FQ antibiotics should be avoided in young children and pregnant women.

 

Q4. What is the role of FQs (e.g., sitafloxacin) in the treatment of infections caused by antimicrobial-resistant pathogens? What are the benefits/advantages?

In my opinion, new FQ antibiotics (especially sitafloxacin) play two major roles in treatment of multidrug-resistant (MDR) pathogens:

  • Use as IV-to-PO switching

After obtaining the susceptibility results, the broad-spectrum antibiotic may be switched to oral FQs (if susceptible). Given that approximately two-thirds of ESBL+ E. coli and 50% of ESBL+ K. pneumoniae in Thailand may be susceptible to sitafloxacin, the drug may be used as a switch therapy for treatment of UTIs caused by ESBL+ pathogens. Additionally, treatment of non-bacteraemic acute pyelonephritis caused by ESBL-E.coli with carbapenem followed by oral sitafloxacin was found to be effective and well tolerated in a small randomised controlled trial conducted in Thailand (n = 37).5

  • Use as combination therapy

In my opinion, A. baumannii is the most problematic MDR pathogen. Based on the 2020 NARST data, approximately 70% of A. baumannii isolates were carbapenem resistant (CR-AB).2 Colistin and aminoglycoside seem to be the most active agents against CR-AB that are available in the Thai market.

A recent study conducted in Thailand reported that approximately 60% of A. baumannii were susceptible to sitafloxacin.4 Although the number is not high, the colistin-sitafloxacin combination has been shown to exhibit synergy in MDR-AB, CR-AB and colistin-resistant-AB isolates in a recent study using the broth micro-dilution checkerboard and time-kill methods.6 Therefore, I frequently prescribe a combination of colistin plus sitafloxacin to treat patients with serious infections caused by CR-AB.

 

Q5. What are the considerations and precautions when prescribing sitafloxacin?
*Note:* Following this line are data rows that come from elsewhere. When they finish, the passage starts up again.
(* ===== verification/GoTime.v ===== *)
(** * GoTime: [time.Time] and its RFC 3339 text

    A [time.Time] is its instant: nanoseconds since the Unix epoch.  The
    location a Go [Time] carries is not kept: the source formats times it
    converted to UTC, or times the driver read in the local zone, taken to be
    UTC.  The calendar is the proleptic Gregorian one. *)

From S2P Require Import Prelude GoInt GoStrings.
Import strings strconv.

Abbreviation Time := Z (only parsing).

Module time.

(** [time.Time{}]: January 1, year 1, 00:00:00 UTC. *)
Definition zero : Time := -62135596800 * Second.

Definition IsZero (t : Time) : bool := t =? zero.
Definition After (t u : Time) : bool := u <? t.
Definition Add (t : Time) (d : Z) : Time := t + d.
(** [time.Unix(sec, 0)]. *)
Definition Unix (sec : Z) : Time := sec * Second.

(** Year, month and day of a day number (day 0 is 1970-01-01); the year
    starts in March inside a 146097-day cycle. *)
Definition day_of_cycle (doe : Z) : Z * Z * Z :=
  let yoe := (doe - doe / 1460 + doe / 36524 - doe / 146096) / 365 in
  let doy := doe - (365 * yoe + yoe / 4 - yoe / 100) in
  let mp := (5 * doy + 2) / 153 in
  let d := doy - (153 * mp + 2) / 5 + 1 in
  let m := if mp <? 10 then mp + 3 else mp - 9 in
  ((if m <=? 2 then yoe + 1 else yoe), m, d).

Definition civil_of_days (days : Z) : Z * Z * Z :=
  let z := days + 719468 in
  let '(y, m, d) := day_of_cycle (z mod 146097) in
  (y + 400 * (z / 146097), m, d).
  • When administered orally, all FQ antibiotics, not only sitafloxacin, require appropriate administration to ensure adequate absorption. Concurrent administration of antacids (aluminium hydroxide or magnesium hydroxide), calcium supplement or iron supplement leads to reduced absorption.7 Furthermore, patients with unstable vital signs or gastrointestinal bleeding may have poor gastrointestinal absorption and should not be treated with oral antibiotics.
  • Always check for drug-drug interactions. Using FQs together with warfarin may result in prolonged international normalised ratio (INR) and bleeding tendency. Using FQs together with macrolides may cause QT prolongation.8
  • When using sitafloxacin for the treatment of MDR pathogens, a higher dose (i.e. 100 mg twice a day) may be needed.5

 

 

References

  1. Paiboonvong T, Rodjun V, Houngsaitong J, et al. Pharm Sci Asia. 2020;47:37-52. doi:10.29090/psa.2020.01.019.0012.
  2. National Antimicrobial Resistance Surveillance Center, Thailand. http://narst.dmsc.moph.go.th/data/AMR%202000-2020-12M.pdf. Accessed 28 Aug 2021.
  3. Tantisiriwat W, Linasmita P. J Med Assoc Thai. 2017;100(4):469-78.
  4. Thabit AK, Fatani DF, Bamakhrama MS, et al. Int J Infect Dis. 2019;81:128-136. doi: 10.1016/j.ijid.2019.02.005.
  5. Malaisri C, Phuphuakrat A, Wibulpolprasert A, et al. J Infect Chemother. 2017;23(8):556-562. doi: 10.1016/j.jiac.2017.05.005.
  6. Rodjun V, Houngsaitong J, Montakantikul P, et al. Antibiotics (Basel). 2020;9(8):516. doi: 10.3390/antibiotics9080516.
  7. Pitman SK, Hoang UTP, Wi CH, et al. Antibiotics (Basel). 2019;8(3):108. doi: 10.3390/antibiotics8030108.
  8. Mehlhorn AJ, Brown DA. Ann Pharmacother. 2007;41(11):1859-66. doi: 10.1345/aph.1K347.